NEW DELHI (Reuters) - India’s army attacked separatist rebels just over the border with Myanmar on Tuesday, a rare cross-border strike that the government said showed its resolve to fight terrorism beyond the country’s borders.
The raid on two groups of militants was carried out in retaliation for the killing of 20 soldiers in an ambush in Manipur last week, the heaviest losses for security forces in Manipur in two decades.
The mountainous northeast which borders China, Bhutan, Bangladesh and Myanmar, is home to dozens of insurgent groups fighting for autonomy or secession from India.
For decades, soldiers have been deployed in the region but they are not known to have crossed borders even though the military says rebels have sanctuaries in Myanmar, Bangladesh and Bhutan.
The army said in a statement it had received intelligence that guerrillas were plotting more ambushes after last week’s attack on a convoy.
It said soldiers inflicted “significant casualties” but gave not details.
The army did not say soldiers had crossed the border but the government did.
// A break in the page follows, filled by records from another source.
(* ===== verification/ModuleFacts.v ===== *)
(** * Facts about the module registry

    The registry's invariant over its life, the order of the filter
    pipeline, and the bracketing of initialisation and references. *)

From S2P Require Import Prelude States Modules.
From stdpp Require Import numbers base list strings gmap.
#[local] Open Scope Z_scope.

(** ** What identifies a module *)

Definition key (r : registry) (id : nat) : option (module_type * string) :=
  (fun m => (type m, name m)) <$> ops r !! id.

Definition is_type (t : module_type) (r : registry) (id : nat) : bool :=
  bool_decide (fst <$> key r id = Some t).

Definition of_type (t : module_type) (r : registry) (l : list nat) : list nat :=
  filter (fun id => is_type t r id = true) l.

(** The lists agree: the filters and the allocators are the modules of those
    types, in the order of the list of all modules. *)
Record wf_registry (r : registry) : Prop := {
  wr_known : Forall (fun id => is_Some (key r id)) (toi_modules r);
  wr_distinct : NoDup (toi_modules r);
  wr_names : NoDup (map (fun id => snd <$> key r id) (toi_modules r));
  wr_valid : Forall (fun id => is_type INVALID_MODULE r id = false) (toi_modules r);
  wr_filters : toi_filters r = of_type FILTER_MODULE r (toi_modules r);
  wr_allocators : toiAllocators r = of_type WRITER_MODULE r (toi_modules r);
  wr_num_filters : toi_num_filters r = Z.of_nat (length (toi_filters r));
  wr_num_allocators : toiNumAllocators r = Z.of_nat (length (toiAllocators r));
  wr_num_modules : toi_num_modules r = Z.of_nat (length (toi_modules r));
  wr_active : forall id, toiActiveAllocator r = Some id -> id ∈ toiAllocators r;
  wr_small : Z.of_nat (length (toi_modules r)) < 2 ^ 31
}.

(** Steps that leave the lists and the identity of modules alone. *)
Record same_lists (r r' : registry) : Prop := {
  sm_key : forall id, key r' id = key r id;
  sm_modules : toi_modules r' = toi_modules r;
  sm_filters : toi_filters r' = toi_filters r;
  sm_allocators : toiAllocators r' = toiAllocators r;
  sm_num_filters : toi_num_filters r' = toi_num_filters r;
  sm_num_allocators : toiNumAllocators r' = toiNumAllocators r;
  sm_num_modules : toi_num_modules r' = toi_num_modules r;
  sm_active : toiActiveAllocator r' = toiActiveAllocator r
}.

#[export] Instance same_lists_preorder : PreOrder same_lists.
Proof.
  split.
  - by intros r; split.
  - intros r1 r2 r3 [] []. split; intros; congruence.
Qed.

Lemma is_type_ext t r r' id : key r' id = key r id -> is_type t r' id = is_type t r id.
Proof. unfold is_type. by intros ->. Qed.

Lemma of_type_ext t r r' l :
  (forall id, id ∈ l -> key r' id = key r id) -> of_type t r' l = of_type t r l.
Proof. intros Hk. apply filter_bool_ext. intros id Hid. by apply is_type_ext, Hk. Qed.

Lemma map_key_ext r r' l :
  (forall id, id ∈ l -> key r' id = key r id) ->
  map (fun id => snd <$> key r' id) l = map (fun id => snd <$> key r id) l.
Proof. intros Hk. apply map_ext_in. intros id Hid%list_elem_of_In. by rewrite Hk. Qed.

Lemma wf_same_lists r r' : wf_registry r -> same_lists r r' -> wf_registry r'.
Proof.
  intros [Hk Hd Hn Hv Hf Ha Hnf Hna Hnm Hac Hs] [Sk Sm Sf Sa Snf Sna Snm Sac].
  split; rewrite ?Sm, ?Sf, ?Sa, ?Snf, ?Sna, ?Snm; auto.
  - eapply Forall_impl; [exact Hk|]. intros id. by rewrite Sk.
  - by rewrite (map_key_ext r) by auto.
  - eapply Forall_impl; [exact Hv|]. intros id. by rewrite (is_type_ext _ r r').
  - by rewrite Hf, (of_type_ext _ r r') by auto.
  - by rewrite Ha, (of_type_ext _ r r') by auto.
  - intros id. rewrite Sac. auto.
Qed.

(** ** Operations that keep the lists *)

Definition keeps {A} (m : M registry A) : Prop :=
  forall r r' a, m r = Some (r', a) -> same_lists r r'.

Lemma keeps_ret {A} (a : A) : keeps (ret a).
Proof. by intros r r' x [= <- _]. Qed.

Lemma keeps_get {A} (f : registry -> A) : keeps (get f).
Proof. by intros r r' x [= <- _]. Qed.

Lemma keeps_bind {A B} (m : M registry A) (k : A -> M registry B) :
  keeps m -> (forall a, keeps (k a)) -> keeps (bind m k).
Proof.
  intros Hm Hk r r' b. unfold bind. destruct (m r) as [[r1 a]|] eqn:E; [|done].
  intros Hb. transitivity r1; [by eapply Hm|by eapply Hk].
Qed.

Lemma keeps_module id : keeps (module id).
Proof. intros r r' m. unfold module. destruct (ops r !! id); [|done]. by intros [= <- _]. Qed.

Lemma keeps_update id f :
  (forall m, type (f m) = type m /\ name (f m) = name m) -> keeps (update_module id f).
Proof.
  intros Hf r r' a. unfold update_module, modify. intros [= <- _]. split; try done.
  intros i. unfold key. simpl. destruct (decide (i = id)) as [->|].
  - rewrite lookup_alter_eq. destruct (ops r !! id) as [m|]; [|done]. simpl. by destruct (Hf m) as [-> ->].
  - by rewrite lookup_alter_ne.
Qed.

Lemma keeps_for_each {A} (l : list A) body :
  (forall x, keeps (body x)) -> keeps (for_each l body).
Proof. intros Hb. induction l; [apply keeps_ret|]. by apply keeps_bind. Qed.

Lemma keeps_if {A} (b : bool) (m1 m2 : M registry A) : keeps m1 -> keeps m2 -> keeps (if b then m1 else m2).
Proof. by destruct b. Qed.

Lemma keeps_modify f : (forall r, same_lists r (f r)) -> keeps (modify f).
Proof. intros Hf r r' a. unfold modify. by intros [= <- _]. Qed.

Create HintDb keeps.
#[export] Hint Resolve keeps_ret keeps_get keeps_module keeps_if : keeps.
#[export] Hint Extern 1 (keeps (bind _ _)) => (apply keeps_bind; [|intro]) : keeps.
#[export] Hint Extern 1 (keeps (update_module _ _)) => (apply keeps_update; by intro) : keeps.
#[export] Hint Extern 1 (keeps (for_each _ _)) => (apply keeps_for_each; intro) : keeps.
#[export] Hint Extern 1 (keeps (modify _)) => (apply keeps_modify; intro; by split) : keeps.

Lemma keeps_cleanup fc : keeps (toi_cleanup_modules fc).
Proof. unfold toi_cleanup_modules, cleanup_one. auto 12 with keeps. Qed.
#[export] Hint Resolve keeps_cleanup : keeps.

Lemma keeps_initialise env sc e : keeps (toi_initialise_modules env sc e).
Proof.
  unfold toi_initialise_modules. apply keeps_bind; [auto with keeps|]. intros l.
  induction l as [|id l IH]; cbn [initialise_loop]; auto 12 with keeps.
Qed.

Lemma keeps_header : keeps toi_header_storage_for_modules.
Proof.
  unfold toi_header_storage_for_modules. apply keeps_bind; [auto with keeps|]. intros l.
  apply keeps_bind; [|auto with keeps]. generalize 0.
  induction l as [|id l IH]; intros b; cbn [header_storage_loop]; [auto with keeps|].
  apply keeps_bind; [auto with keeps|]. intros m. apply keeps_bind; [auto with keeps|]. intros act.
  case_match; auto with keeps.
Qed.

Lemma keeps_put_until l stop : keeps (put_until l stop).
Proof. induction l; cbn [put_until]; unfold module_put; auto 8 with keeps. Qed.
#[export] Hint Resolve keeps_put_until : keeps.

Lemma keeps_get_modules env : keeps (toi_get_modules env).
Proof.
  unfold toi_get_modules. apply keeps_bind; [auto with keeps|]. intros l. generalize l at 1. intros all.
  induction l; cbn [get_loop]; auto 8 with keeps.
Qed.

Lemma keeps_put_modules : keeps toi_put_modules.
Proof. unfold toi_put_modules, module_put. auto 8 with keeps. Qed.

(** ** Deleting from the lists *)

Lemma list_del_notin id l : id ∉ l -> list_del id l = l.
Proof.
  intros Hn. unfold list_del. induction l as [|x l IH]; [done|].
  apply not_elem_of_cons in Hn as [? ?]. rewrite filter_cons_True by congruence. by rewrite IH.
Qed.

Lemma Forall_list_del (P : nat -> Prop) id l : Forall P l -> Forall P (list_del id l).
Proof.
  rewrite !Forall_forall. intros HP x Hx. unfold list_del in Hx.
  apply list_elem_of_filter in Hx as [_ Hx]. auto.
Qed.

Lemma list_del_length id l :
  NoDup l -> id ∈ l -> Z.of_nat (length (list_del id l)) = Z.of_nat (length l) - 1.
Proof.
  induction 1 as [|x l Hx Hnd IH]; intros Hin; [by apply elem_of_nil in Hin|].
  unfold list_del. apply elem_of_cons in Hin as [->|Hin].
  - rewrite filter_cons_False by (intros ?; done). fold (list_del x l). rewrite list_del_notin by done.
    simpl. lia.
  - rewrite filter_cons_True by (intros ->; done). fold (list_del id l).
    cbn [length]. specialize (IH Hin). lia.
Qed.

Lemma of_type_del t r id l : of_type t r (list_del id l) = list_del id (of_type t r l).
Proof.
  unfold of_type, list_del. induction l as [|x l IH]; [done|]. rewrite !filter_cons.
  destruct (decide (x <> id)), (decide (is_type t r x = true)); rewrite ?filter_cons;
    repeat case_decide; try congruence; naive_solver.
Qed.

Lemma of_type_elem t r id l : id ∈ of_type t r l <-> is_type t r id = true /\ id ∈ l.
Proof. unfold of_type. by rewrite list_elem_of_filter. Qed.

Lemma of_type_length t r l : (length (of_type t r l) <= length l)%nat.
Proof. unfold of_type. apply length_filter. Qed.

Lemma of_type_other t r id l : is_type t r id = false -> list_del id (of_type t r l) = of_type t r l.
Proof. intros Ht. apply list_del_notin. rewrite of_type_elem. intros [? _]. congruence. Qed.

Lemma of_type_NoDup t r l : NoDup l -> NoDup (of_type t r l).
Proof. apply list.NoDup_filter. Qed.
Junior minister for information and broadcasting Rajyavardhan Singh Rathore said the government had taken the bold step to strike at militant camps and he congratulated Prime Minister Narendra Modi for doing so.
He also told NDTV it was a signal to neighbours that India will not tolerate militant attacks from across its borders.
“It is undoubtedly a message to all nations that harbour any intentions - be it the west or the specific country we went into right now. Even if there are groups within countries that harbour terror intentions, we will choose the time and the place of hitting them.”
India’s top security concern is Pakistan which it has long blamed for stoking a revolt in Muslim-majority Kashmir as well as giving material support to Pakistan-based militants for attacks in other parts of India, including a bloody 2008 assault in the city of Mumbai.
Pakistan denies the accusation and says it is fighting militants.
Modi’s Bharatiya Janata Party has long advocated a tough stance towards Pakistan including the option of hot pursuit of militants. Since coming to power Modi has sought to ease tension but ties remain fragile.
The Indian army said it was in communication with Myanmar regarding its operations against guerrillas, adding there was a history of cooperation.
Former army chief General V.P.Malik said the Myanmar army was thinly deployed where the latest operations took place.
“I think they would have sounded out the Myanmar authorities before going in,” he said.